:: MATERIAL FOR THIS EXERCISE ::
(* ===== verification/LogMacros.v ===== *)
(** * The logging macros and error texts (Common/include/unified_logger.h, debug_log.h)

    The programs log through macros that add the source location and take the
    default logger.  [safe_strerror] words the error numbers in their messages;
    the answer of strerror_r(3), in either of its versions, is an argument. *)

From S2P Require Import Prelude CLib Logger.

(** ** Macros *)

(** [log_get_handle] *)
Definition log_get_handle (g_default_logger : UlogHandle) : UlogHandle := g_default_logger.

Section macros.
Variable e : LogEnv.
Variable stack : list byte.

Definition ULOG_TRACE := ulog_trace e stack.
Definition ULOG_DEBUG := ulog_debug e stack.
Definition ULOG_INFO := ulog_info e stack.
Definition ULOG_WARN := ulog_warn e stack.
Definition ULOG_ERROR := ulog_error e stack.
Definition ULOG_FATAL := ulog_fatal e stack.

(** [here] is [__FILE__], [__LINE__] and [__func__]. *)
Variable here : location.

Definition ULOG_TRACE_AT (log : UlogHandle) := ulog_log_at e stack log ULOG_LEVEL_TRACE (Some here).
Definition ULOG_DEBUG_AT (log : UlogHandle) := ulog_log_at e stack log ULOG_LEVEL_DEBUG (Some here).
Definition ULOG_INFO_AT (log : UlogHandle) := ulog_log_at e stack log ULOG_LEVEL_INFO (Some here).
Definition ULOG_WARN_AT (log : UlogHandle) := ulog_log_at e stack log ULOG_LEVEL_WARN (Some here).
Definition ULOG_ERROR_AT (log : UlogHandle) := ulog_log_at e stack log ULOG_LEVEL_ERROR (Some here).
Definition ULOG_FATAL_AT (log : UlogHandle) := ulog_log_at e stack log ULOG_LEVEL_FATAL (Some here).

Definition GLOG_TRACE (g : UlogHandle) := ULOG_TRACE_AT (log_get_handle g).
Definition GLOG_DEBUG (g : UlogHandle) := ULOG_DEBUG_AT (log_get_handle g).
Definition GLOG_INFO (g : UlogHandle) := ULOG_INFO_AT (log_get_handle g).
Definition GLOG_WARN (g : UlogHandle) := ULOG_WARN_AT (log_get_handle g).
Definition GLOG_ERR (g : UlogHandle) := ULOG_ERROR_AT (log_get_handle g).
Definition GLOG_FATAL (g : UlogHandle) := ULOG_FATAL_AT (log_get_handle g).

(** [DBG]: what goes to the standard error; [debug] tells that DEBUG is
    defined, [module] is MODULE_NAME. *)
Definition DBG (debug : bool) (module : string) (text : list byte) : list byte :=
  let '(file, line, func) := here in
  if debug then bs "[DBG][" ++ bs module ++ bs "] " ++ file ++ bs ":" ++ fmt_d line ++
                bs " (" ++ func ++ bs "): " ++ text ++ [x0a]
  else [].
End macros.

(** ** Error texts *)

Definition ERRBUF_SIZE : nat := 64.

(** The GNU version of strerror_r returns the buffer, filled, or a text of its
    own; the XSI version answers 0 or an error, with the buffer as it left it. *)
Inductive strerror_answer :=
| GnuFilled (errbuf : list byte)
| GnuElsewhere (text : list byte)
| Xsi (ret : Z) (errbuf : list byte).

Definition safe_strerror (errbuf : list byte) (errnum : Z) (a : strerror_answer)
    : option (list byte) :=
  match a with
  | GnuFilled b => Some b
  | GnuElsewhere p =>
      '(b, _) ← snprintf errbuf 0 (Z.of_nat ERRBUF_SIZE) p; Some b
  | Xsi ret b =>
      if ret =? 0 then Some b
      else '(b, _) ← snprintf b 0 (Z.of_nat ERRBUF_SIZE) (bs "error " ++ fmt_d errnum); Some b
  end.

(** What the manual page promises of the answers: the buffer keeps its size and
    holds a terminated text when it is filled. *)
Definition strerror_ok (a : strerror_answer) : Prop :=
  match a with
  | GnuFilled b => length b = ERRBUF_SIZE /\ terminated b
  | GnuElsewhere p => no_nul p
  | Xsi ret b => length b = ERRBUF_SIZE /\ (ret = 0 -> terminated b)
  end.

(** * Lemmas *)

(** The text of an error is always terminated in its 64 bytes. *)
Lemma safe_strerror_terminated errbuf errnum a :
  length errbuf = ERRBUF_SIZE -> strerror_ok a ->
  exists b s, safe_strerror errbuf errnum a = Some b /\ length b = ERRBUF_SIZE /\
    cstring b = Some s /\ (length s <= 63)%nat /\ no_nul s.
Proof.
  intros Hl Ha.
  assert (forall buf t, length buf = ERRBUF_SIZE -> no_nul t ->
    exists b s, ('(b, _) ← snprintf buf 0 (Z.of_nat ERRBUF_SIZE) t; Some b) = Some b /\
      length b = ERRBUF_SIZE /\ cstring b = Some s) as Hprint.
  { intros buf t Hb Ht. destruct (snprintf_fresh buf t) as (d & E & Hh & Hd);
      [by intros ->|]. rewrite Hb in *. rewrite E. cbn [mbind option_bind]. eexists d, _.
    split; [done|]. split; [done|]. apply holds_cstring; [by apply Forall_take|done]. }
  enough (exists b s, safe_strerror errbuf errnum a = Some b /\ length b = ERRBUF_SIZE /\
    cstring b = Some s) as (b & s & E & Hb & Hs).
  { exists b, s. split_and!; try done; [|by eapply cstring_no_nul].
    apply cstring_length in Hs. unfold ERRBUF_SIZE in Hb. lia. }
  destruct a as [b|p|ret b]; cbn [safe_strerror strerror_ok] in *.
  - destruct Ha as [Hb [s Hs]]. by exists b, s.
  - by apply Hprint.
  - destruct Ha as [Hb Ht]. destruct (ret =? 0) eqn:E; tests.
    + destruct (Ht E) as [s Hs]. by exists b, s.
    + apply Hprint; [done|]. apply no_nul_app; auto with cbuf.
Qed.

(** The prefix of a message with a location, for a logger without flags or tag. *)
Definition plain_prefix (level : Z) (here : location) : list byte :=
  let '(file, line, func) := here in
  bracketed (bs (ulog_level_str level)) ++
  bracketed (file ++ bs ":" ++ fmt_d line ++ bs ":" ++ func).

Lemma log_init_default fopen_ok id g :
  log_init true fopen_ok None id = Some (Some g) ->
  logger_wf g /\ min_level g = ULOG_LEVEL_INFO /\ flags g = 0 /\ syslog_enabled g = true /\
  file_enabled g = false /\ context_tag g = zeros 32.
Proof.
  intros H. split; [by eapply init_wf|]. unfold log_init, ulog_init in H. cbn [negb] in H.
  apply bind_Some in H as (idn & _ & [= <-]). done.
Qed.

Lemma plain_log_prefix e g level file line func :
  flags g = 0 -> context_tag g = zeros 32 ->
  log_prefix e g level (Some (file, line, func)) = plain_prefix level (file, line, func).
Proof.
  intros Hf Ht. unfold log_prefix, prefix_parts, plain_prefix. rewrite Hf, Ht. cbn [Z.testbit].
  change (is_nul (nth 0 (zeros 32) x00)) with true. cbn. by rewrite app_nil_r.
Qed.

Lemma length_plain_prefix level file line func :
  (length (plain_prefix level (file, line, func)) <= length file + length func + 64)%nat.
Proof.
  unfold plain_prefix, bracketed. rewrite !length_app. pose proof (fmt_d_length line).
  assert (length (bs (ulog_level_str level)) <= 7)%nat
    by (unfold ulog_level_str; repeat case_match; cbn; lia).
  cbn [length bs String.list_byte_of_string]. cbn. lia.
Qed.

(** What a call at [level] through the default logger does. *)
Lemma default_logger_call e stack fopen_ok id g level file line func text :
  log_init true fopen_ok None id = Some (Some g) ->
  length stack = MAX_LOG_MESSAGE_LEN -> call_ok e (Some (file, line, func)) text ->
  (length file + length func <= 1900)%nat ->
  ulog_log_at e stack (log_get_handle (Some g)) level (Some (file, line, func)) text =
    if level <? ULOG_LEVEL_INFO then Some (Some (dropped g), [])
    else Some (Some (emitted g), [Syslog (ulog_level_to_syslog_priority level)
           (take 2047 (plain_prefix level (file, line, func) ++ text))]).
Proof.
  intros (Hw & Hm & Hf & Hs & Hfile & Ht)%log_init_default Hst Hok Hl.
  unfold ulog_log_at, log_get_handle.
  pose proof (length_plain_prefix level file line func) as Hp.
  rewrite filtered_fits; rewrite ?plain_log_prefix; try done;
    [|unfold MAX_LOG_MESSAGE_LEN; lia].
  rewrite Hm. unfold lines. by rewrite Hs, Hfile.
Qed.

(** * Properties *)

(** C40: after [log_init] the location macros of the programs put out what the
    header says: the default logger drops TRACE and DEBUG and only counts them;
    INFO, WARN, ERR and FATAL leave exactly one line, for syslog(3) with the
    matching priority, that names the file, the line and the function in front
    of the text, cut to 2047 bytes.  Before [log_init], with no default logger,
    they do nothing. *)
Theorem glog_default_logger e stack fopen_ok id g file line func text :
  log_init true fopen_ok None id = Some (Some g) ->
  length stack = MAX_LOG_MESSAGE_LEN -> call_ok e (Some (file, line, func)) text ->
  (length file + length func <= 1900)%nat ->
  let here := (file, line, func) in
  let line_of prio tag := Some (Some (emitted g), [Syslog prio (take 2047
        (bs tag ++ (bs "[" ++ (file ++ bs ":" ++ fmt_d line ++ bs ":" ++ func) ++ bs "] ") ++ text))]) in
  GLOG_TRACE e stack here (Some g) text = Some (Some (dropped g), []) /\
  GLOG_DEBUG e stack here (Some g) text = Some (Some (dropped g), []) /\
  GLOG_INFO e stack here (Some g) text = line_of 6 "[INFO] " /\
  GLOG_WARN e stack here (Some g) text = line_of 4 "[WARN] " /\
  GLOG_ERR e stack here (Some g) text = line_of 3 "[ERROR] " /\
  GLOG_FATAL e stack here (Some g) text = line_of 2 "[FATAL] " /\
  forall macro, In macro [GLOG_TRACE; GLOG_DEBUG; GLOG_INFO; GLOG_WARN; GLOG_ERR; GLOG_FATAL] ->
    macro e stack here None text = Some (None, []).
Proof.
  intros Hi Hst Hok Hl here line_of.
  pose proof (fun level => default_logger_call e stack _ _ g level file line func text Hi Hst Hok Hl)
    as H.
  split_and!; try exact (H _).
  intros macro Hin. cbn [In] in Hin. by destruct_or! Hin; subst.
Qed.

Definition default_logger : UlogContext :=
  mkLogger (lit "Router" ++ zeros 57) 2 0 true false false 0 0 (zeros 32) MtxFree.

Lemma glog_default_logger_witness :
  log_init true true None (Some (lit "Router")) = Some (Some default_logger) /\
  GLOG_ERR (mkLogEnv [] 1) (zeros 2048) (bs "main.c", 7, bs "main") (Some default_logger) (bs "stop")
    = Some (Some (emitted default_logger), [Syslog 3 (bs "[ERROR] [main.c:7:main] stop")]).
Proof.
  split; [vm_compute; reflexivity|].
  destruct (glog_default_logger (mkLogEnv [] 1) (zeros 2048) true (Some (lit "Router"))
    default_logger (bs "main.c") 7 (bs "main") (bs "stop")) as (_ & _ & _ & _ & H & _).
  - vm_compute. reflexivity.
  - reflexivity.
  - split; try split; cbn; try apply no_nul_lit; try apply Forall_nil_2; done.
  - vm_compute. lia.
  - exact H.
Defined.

:: EXERCISE ::
Find the lines above that include the string "bracketed" and copy them.

:: ANSWER BOX ::
  bracketed (bs (ulog_level_str level)) ++
  bracketed (file ++ bs ":" ++ fmt_d line ++ bs ":" ++ func).
  unfold plain_prefix, bracketed. rewrite !length_app. pose proof (fmt_d_length line).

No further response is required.